House Republicans' new "Pledge to America" has met with mixed reaction.
However, most Americans - even those in Congress - should be able to agree on at least one item in the 21-page agenda: the proposal to address federal subsidies for elective abortion once and for all.
Poll after poll shows 70 percent or more of voters oppose taxpayer funding of abortion. A dispute in Congress over it dominated the closing stages of debate on Obamacare. Democrats might well have passed their legislative overhaul of health care months sooner had it not been for their party's internal battles over abortion.
For nearly six months, Rep. Bart Stupak, a Democrat from Michigan's Upper Peninsula, and Rep. Joe Pitts, a Pennsylvania Republican, tied up the massive measure by insisting on language incorporating the Hyde Amendment. That traditional amendment blocks federal reimbursement for elective abortions as well as federal contributions to any "trust fund" that pays indirectly for such abortions.

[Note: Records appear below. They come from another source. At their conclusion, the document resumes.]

(** * Trace manager of the inference server: policy store, sampler, session
      buffers and local sink (src/src/tracer.cc), embedded shallowly.

    Conventions of the embedding:
    - integers are [Z]; [rate_], [log_frequency_] (uint32_t) and [count_]
      (int32_t) are only compared, copied, and (for [count_]) decremented
      while positive, so no wrap-around occurs on them;
    - a [std::stringstream] that is written with [operator<<] only is its
      content ([string]); the two streams that receive [<< rdbuf()] also carry
      the stream's fail bit, because inserting an empty buffer sets it;
    - the C-style return value of the update functions ([nullptr] on success,
      an error object otherwise) is an [option string] next to the state the
      call leaves behind;
    - a call that runs into undefined behaviour (a null pointer that is
      dereferenced) is told apart from a call that returns ([CallEnd]);
    - the order in which a [std::unordered_map] is walked is taken from the
      C++ library ([ContainerApi]). *)

From Stdlib Require Import ZArith Lia Bool Strings.Byte Strings.Ascii DecimalString.
From Stdlib Require DecimalFacts DecimalPos.
From stdpp Require Import gmap strings list fin_maps.

Open Scope string_scope.
Open Scope Z_scope.

(** ** Data model *)

(** [TRITONSERVER_InferenceTraceLevel] is a bit mask declared by the engine's
    public header; tracer.cc compares it with the DISABLED constant and tests
    the TIMESTAMPS bit. *)
Definition TRITONSERVER_InferenceTraceLevel := Z.
Definition TRITONSERVER_TRACE_LEVEL_DISABLED : TRITONSERVER_InferenceTraceLevel := 0.
Definition TRITONSERVER_TRACE_LEVEL_TIMESTAMPS : TRITONSERVER_InferenceTraceLevel := 4.
Definition TRITONSERVER_TRACE_LEVEL_TENSORS : TRITONSERVER_InferenceTraceLevel := 8.

Inductive InferenceTraceMode := TRACE_MODE_TRITON | TRACE_MODE_OPENTELEMETRY.

#[global] Instance InferenceTraceMode_eq_dec : EqDecision InferenceTraceMode.
Proof. solve_decision. Defined.

(** Backend options: mode identifier -> list of key/value settings. *)
Definition TraceConfigMap := list (string * list (string * string)).

(** A string stream that is the target of [<< rdbuf()].  Once the fail bit is
    set every later insertion is a no-op. *)
Record sstream := { sbuf : string; sfail : bool }.

Definition sstream_empty : sstream := {| sbuf := ""; sfail := false |}.

(** [os << text] *)
Definition put (os : sstream) (text : string) : sstream :=
  if sfail os then os else {| sbuf := sbuf os +:+ text; sfail := false |}.

(** [os << src.rdbuf()]: copies the whole source; when no character is
    inserted the fail bit of [os] is set. *)
Definition put_rdbuf (os : sstream) (src : string) : sstream :=
  if sfail os then os
  else if String.eqb src "" then {| sbuf := sbuf os; sfail := true |}
  else {| sbuf := sbuf os +:+ src; sfail := false |}.

(** [TraceManager::TraceSetting], with the fields tracer.cc reads and
    writes.  [file_] is the name of the [TraceFile] the setting points to
    ([file_->FileName()]).  The class is declared in tracer.h, which is not
    part of the sources at hand; the counters [sample_], [created_],
    [collected_] and [sample_in_stream_], which the specification describes
    as monotonic, are unbounded integers. *)
Record TraceSetting := {
  level_ : TRITONSERVER_InferenceTraceLevel;
  rate_ : Z;
  count_ : Z;
  log_frequency_ : Z;
  file_ : string;
  mode_ : InferenceTraceMode;
  config_map_ : TraceConfigMap;
  level_specified_ : bool;
  rate_specified_ : bool;
  count_specified_ : bool;
  log_frequency_specified_ : bool;
  filepath_specified_ : bool;
  mode_specified_ : bool;
  config_map_specified_ : bool;
  invalid_reason_ : string;
  sample_ : Z;
  created_ : Z;
  collected_ : Z;
  sample_in_stream_ : Z;
  trace_stream_ : sstream
}.

(** The constructor (tracer.cc, TraceSetting::TraceSetting): copies the
    arguments, zeroes the counters and records why the setting is unusable. *)
Definition TraceSetting_new
    (level : TRITONSERVER_InferenceTraceLevel) (rate count log_frequency : Z)
    (file : string) (mode : InferenceTraceMode) (config_map : TraceConfigMap)
    (level_specified rate_specified count_specified log_frequency_specified
     filepath_specified mode_specified config_map_specified : bool)
  : TraceSetting :=
  {| level_ := level; rate_ := rate; count_ := count;
     log_frequency_ := log_frequency; file_ := file; mode_ := mode;
     config_map_ := config_map;
     level_specified_ := level_specified; rate_specified_ := rate_specified;
     count_specified_ := count_specified;
     log_frequency_specified_ := log_frequency_specified;
     filepath_specified_ := filepath_specified;
     mode_specified_ := mode_specified;
     config_map_specified_ := config_map_specified;
     invalid_reason_ :=
       if level =? TRITONSERVER_TRACE_LEVEL_DISABLED then "tracing is disabled"
       else if rate =? 0 then "sample rate must be non-zero"
       else if bool_decide (mode = TRACE_MODE_TRITON) && String.eqb file ""
            then "trace file name is not given"
       else "";
     sample_ := 0; created_ := 0; collected_ := 0; sample_in_stream_ := 0;
     trace_stream_ := sstream_empty |}.

(** Modelled from the spec: the validity invariant of a policy.  The
    specification (section 3): a policy is valid iff level != DISABLED,
    rate > 0, and (mode == LocalLog implies the sink has a non-empty
    path). *)
Definition configured (s : TraceSetting) : bool :=
  negb (level_ s =? TRITONSERVER_TRACE_LEVEL_DISABLED)
  && (0 <? rate_ s)
  && (if bool_decide (mode_ s = TRACE_MODE_TRITON)
      then negb (String.eqb (file_ s) "") else true).

(** Modelled from the spec: the budget of a setting is used up.  The
    specification (section 3) on [count]: "remaining trace budget; 0 means
    unlimited; >0 decrements per trace created until exhausted, after which
    sampling silently stops".  A remaining budget of 0 is a used-up budget
    when traces were created from it, and the unlimited budget when none
    was: tracer.cc increments [created_] exactly when it decrements
    [count_]. *)
Definition exhausted (s : TraceSetting) : bool :=
  (count_ s =? 0) && (0 <? created_ s).

(** Modelled from the spec: [TraceSetting::Valid()] is defined in tracer.h,
    which is not part of the sources at hand.  It is the test of the
    validity invariant in the check of an update, and it is the only test
    of [SampleTrace] that can end the call before a decision is made, so
    the stop of the sampling after the budget is used up, which the
    specification describes, is part of it.  A setting as the constructor
    leaves it has created no trace: for the check of an update [Valid] is
    the validity invariant. *)
Definition Valid (s : TraceSetting) : bool :=
  configured s && negb (exhausted s).

(** Modelled from the spec: [TraceSetting::Reason()] (tracer.h) gives the
    descriptive reason of an invalid setting; the constructor stores it in
    [invalid_reason_]. *)
Definition Reason (s : TraceSetting) : string := invalid_reason_ s.

(** [TraceManager::NewSetting] as tracer.cc reads it: per field a clear flag
    and a nullable pointer to the new value; of the backend options only the
    pointer is read.  The pointers [level_], [rate_], ... carry the prefix
    [new_] here, their names being taken by the fields of [TraceSetting]. *)
Record NewSetting := {
  clear_level_ : bool;
  new_level_ : option TRITONSERVER_InferenceTraceLevel;
  clear_rate_ : bool;
  new_rate_ : option Z;
  clear_count_ : bool;
  new_count_ : option Z;
  clear_log_frequency_ : bool;
  new_log_frequency_ : option Z;
  clear_filepath_ : bool;
  new_filepath_ : option string;
  clear_mode_ : bool;
  new_mode_ : option InferenceTraceMode;
  new_config_map_ : option TraceConfigMap
}.

(** The default-constructed [NewSetting]: "no active update". *)
Definition NewSetting_default : NewSetting :=
  {| clear_level_ := false; new_level_ := None;
     clear_rate_ := false; new_rate_ := None;
     clear_count_ := false; new_count_ := None;
     clear_log_frequency_ := false; new_log_frequency_ := None;
     clear_filepath_ := false; new_filepath_ := None;
     clear_mode_ := false; new_mode_ := None;
     new_config_map_ := None |}.

(** [TraceManager]: the default and the current global setting, the model
    settings and the names of the models that mirror the global setting for
    some field.  The registry [trace_files_] only selects which [TraceFile]
    object backs a path; the name of the selected file is the merged
    [filepath] in either branch, and that name is what a setting records
    here. *)
Record TraceManager := {
  global_default_ : TraceSetting;
  global_setting_ : TraceSetting;
  model_settings_ : gmap string TraceSetting;
  fallback_used_models_ : gset string
}.

(** [TraceManager::TraceManager] *)
Definition TraceManager_new
    (level : TRITONSERVER_InferenceTraceLevel) (rate count log_frequency : Z)
    (filepath : string) (mode : InferenceTraceMode) (config_map : TraceConfigMap)
  : TraceManager :=
  let s := TraceSetting_new level rate count log_frequency filepath mode
             config_map false false false false false false false in
  {| global_default_ := s; global_setting_ := s;
     model_settings_ := ∅; fallback_used_models_ := ∅ |}.

(** ** Policy store: update and resolution *)

(** "if clear then it is not specified, otherwise, it is specified if it is
    being updated, or it was previously specified" *)
Definition specified_flag {A} (clear : bool) (current : option TraceSetting)
    (flag : TraceSetting -> bool) (new_value : option A) : bool :=
  if clear then false
  else (match current with Some c => flag c | None => false end)
       || bool_decide (is_Some new_value).

(** Second pass for one field: [fallback] is the value of the first pass.
    The current setting is dereferenced only when the field is specified
    without a new value, which implies that it exists. *)
Definition merged_value {A} (specified : bool) (new_value : option A)
    (current : option TraceSetting) (get : TraceSetting -> A) (fallback : A) : A :=
  if specified then
    match new_value with
    | Some v => v
    | None => match current with Some c => get c | None => fallback end
    end
  else fallback.

Definition is_global (model_name : string) : bool := String.eqb model_name "".

Definition invalid_setting_error (lts : TraceSetting) : string :=
  "Attempting to set invalid trace setting :" +:+ Reason lts.

(** [TraceManager::UpdateTraceSettingInternal] *)
Definition UpdateTraceSettingInternal (m : TraceManager) (model_name : string)
    (new_setting : NewSetting) : TraceManager * option string :=
  let current_setting :=
    if is_global model_name then Some (global_setting_ m)
    else model_settings_ m !! model_name in
  let fallback_setting :=
    if is_global model_name then global_default_ m else global_setting_ m in
  let level_specified :=
    specified_flag (clear_level_ new_setting) current_setting
      level_specified_ (new_level_ new_setting) in
  let rate_specified :=
    specified_flag (clear_rate_ new_setting) current_setting
      rate_specified_ (new_rate_ new_setting) in
  let count_specified :=
    specified_flag (clear_count_ new_setting) current_setting
      count_specified_ (new_count_ new_setting) in
  let log_frequency_specified :=
    specified_flag (clear_log_frequency_ new_setting) current_setting
      log_frequency_specified_ (new_log_frequency_ new_setting) in
  let filepath_specified :=
    specified_flag (clear_filepath_ new_setting) current_setting
      filepath_specified_ (new_filepath_ new_setting) in
  let mode_specified :=
    specified_flag (clear_mode_ new_setting) current_setting
      mode_specified_ (new_mode_ new_setting) in
  (* the clear position of this field tests the value pointer itself *)
  let config_map_specified :=
    specified_flag (bool_decide (is_Some (new_config_map_ new_setting)))
      current_setting config_map_specified_ (new_config_map_ new_setting) in
  let level :=
    merged_value level_specified (new_level_ new_setting) current_setting
      level_ (level_ fallback_setting) in
  let rate :=
    merged_value rate_specified (new_rate_ new_setting) current_setting
      rate_ (rate_ fallback_setting) in
  let count :=
    merged_value count_specified (new_count_ new_setting) current_setting
      count_ (count_ fallback_setting) in
  let log_frequency :=
    merged_value log_frequency_specified (new_log_frequency_ new_setting)
      current_setting log_frequency_ (log_frequency_ fallback_setting) in
  let filepath :=
    merged_value filepath_specified (new_filepath_ new_setting) current_setting
      file_ (file_ fallback_setting) in
  let mode :=
    merged_value mode_specified (new_mode_ new_setting) current_setting
      mode_ (mode_ fallback_setting) in
  let config_map :=
    merged_value config_map_specified (new_config_map_ new_setting)
      current_setting config_map_ (config_map_ fallback_setting) in
  let all_specified :=
    level_specified && rate_specified && count_specified
    && log_frequency_specified && filepath_specified in
  let none_specified :=
    negb (level_specified || rate_specified || count_specified
          || log_frequency_specified || filepath_specified) in
  if negb (is_global model_name) && negb all_specified && none_specified then
    (* "Simply let the model uses global setting" *)
    ({| global_default_ := global_default_ m;
        global_setting_ := global_setting_ m;
        model_settings_ := delete model_name (model_settings_ m);
        fallback_used_models_ := fallback_used_models_ m |}, None)
  else
    let fallback_models :=
      if is_global model_name then fallback_used_models_ m
      else if all_specified then fallback_used_models_ m ∖ {[model_name]}
      else {[model_name]} ∪ fallback_used_models_ m in
    let lts :=
      TraceSetting_new level rate count log_frequency filepath mode config_map
        level_specified rate_specified count_specified log_frequency_specified
        filepath_specified mode_specified config_map_specified in
    if negb (Valid lts) && negb (level =? TRITONSERVER_TRACE_LEVEL_DISABLED) then
      ({| global_default_ := global_default_ m;
          global_setting_ := global_setting_ m;
          model_settings_ := model_settings_ m;
          fallback_used_models_ := fallback_models |},
       Some (invalid_setting_error lts))
    else if is_global model_name then
      ({| global_default_ := global_default_ m;
          global_setting_ := lts;
          model_settings_ := model_settings_ m;
          fallback_used_models_ := fallback_models |}, None)
    else
      ({| global_default_ := global_default_ m;
          global_setting_ := global_setting_ m;
          model_settings_ := <[model_name := lts]> (model_settings_ m);
          fallback_used_models_ := fallback_models |}, None).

Although Republicans generally were glad for any issue impeding Obamacare, some in the GOP coalition regarded the Stupak-Pitts compact as a marriage of convenience that Democrats would end at crunch time - final passage of the bill. The divorce occurred March 21, when Stupak announced he had made a deal with President Barack Obama and was dropping support for his own amendment.
The outcome was messy, to say the least. Obama issued an executive order purporting to fill the holes left by abandonment of Stupak's amendment.
Weeks later, though, a few states issued guidelines for temporary, high-risk insurance pools that would have allowed coverage of elective abortions. The administration scrambled to stretch the president's executive order to deny such abortion coverage, then announced the stretch shouldn't be considered a "precedent" for other programs.
No one was happy. Social conservatives saw their signature Hyde Amendment slipping away piece by piece. Economic conservatives who didn't trust social conservatives on the Democratic side saw the abortion-funding issue continue to "cut both ways" and muddy the waters on bill after bill. Social and economic liberals saw the Obama administration reneging on Democrats' longstanding platform commitment to providing for abortion regardless of "ability to pay." Into this maelstrom swims House Republicans' Pledge to America, with its promise to pass a permanent Hyde Amendment to ensure taxpayers don't pay for elective abortions. The Pledge also commits its signers to adopting full "conscience protections" for medical personnel and insurers who don't wish to offer or refer clients for abortions - another issue on which Obamacare made federal policy more disjointed.
True, the GOP proposal won't please NARAL Pro-Choice America, or the managers at Planned Parenthood who have corralled a third of the abortion industry. But for nearly everyone else in the policy arena, the plank on the Hyde Amendment is an idea whose time has long since come.
Public opinion on the matter has been stable for decades. That's the major reason why Congress and two-thirds of the states have refused to fund elective abortions for many years. But achieving this result in Washington requires annual passage of spending bills that contain abortion-funding limits as "riders" - law in the year they're enacted, but subject to constant renewal.
Right now, abortion funding also must be addressed in each new law, Obamacare for instance, that creates another program or funding stream that might encompass elective abortion. Given the endless bureaucracy-building capacity of the government, to-subsidize-or-not-to-subsidize is a perennial topic. The question can dominate legislation whose prime focus lies elsewhere. Case in point: the most recent defense authorization bill.
Last time the Republicans had a majority in Congress, they failed to fix this problem. This November, voters may give them a chance to correct their mistake. The Pledge to America contains a promise to do so. For all but the flintiest of the feminist interest groups, this promise is welcome news. Its fulfillment would be a good thing for both parties, and for the nation.
Charles A. (Chuck) Donovan is senior research fellow in the DeVos Center on Religion and Civil Society at The Heritage Foundation.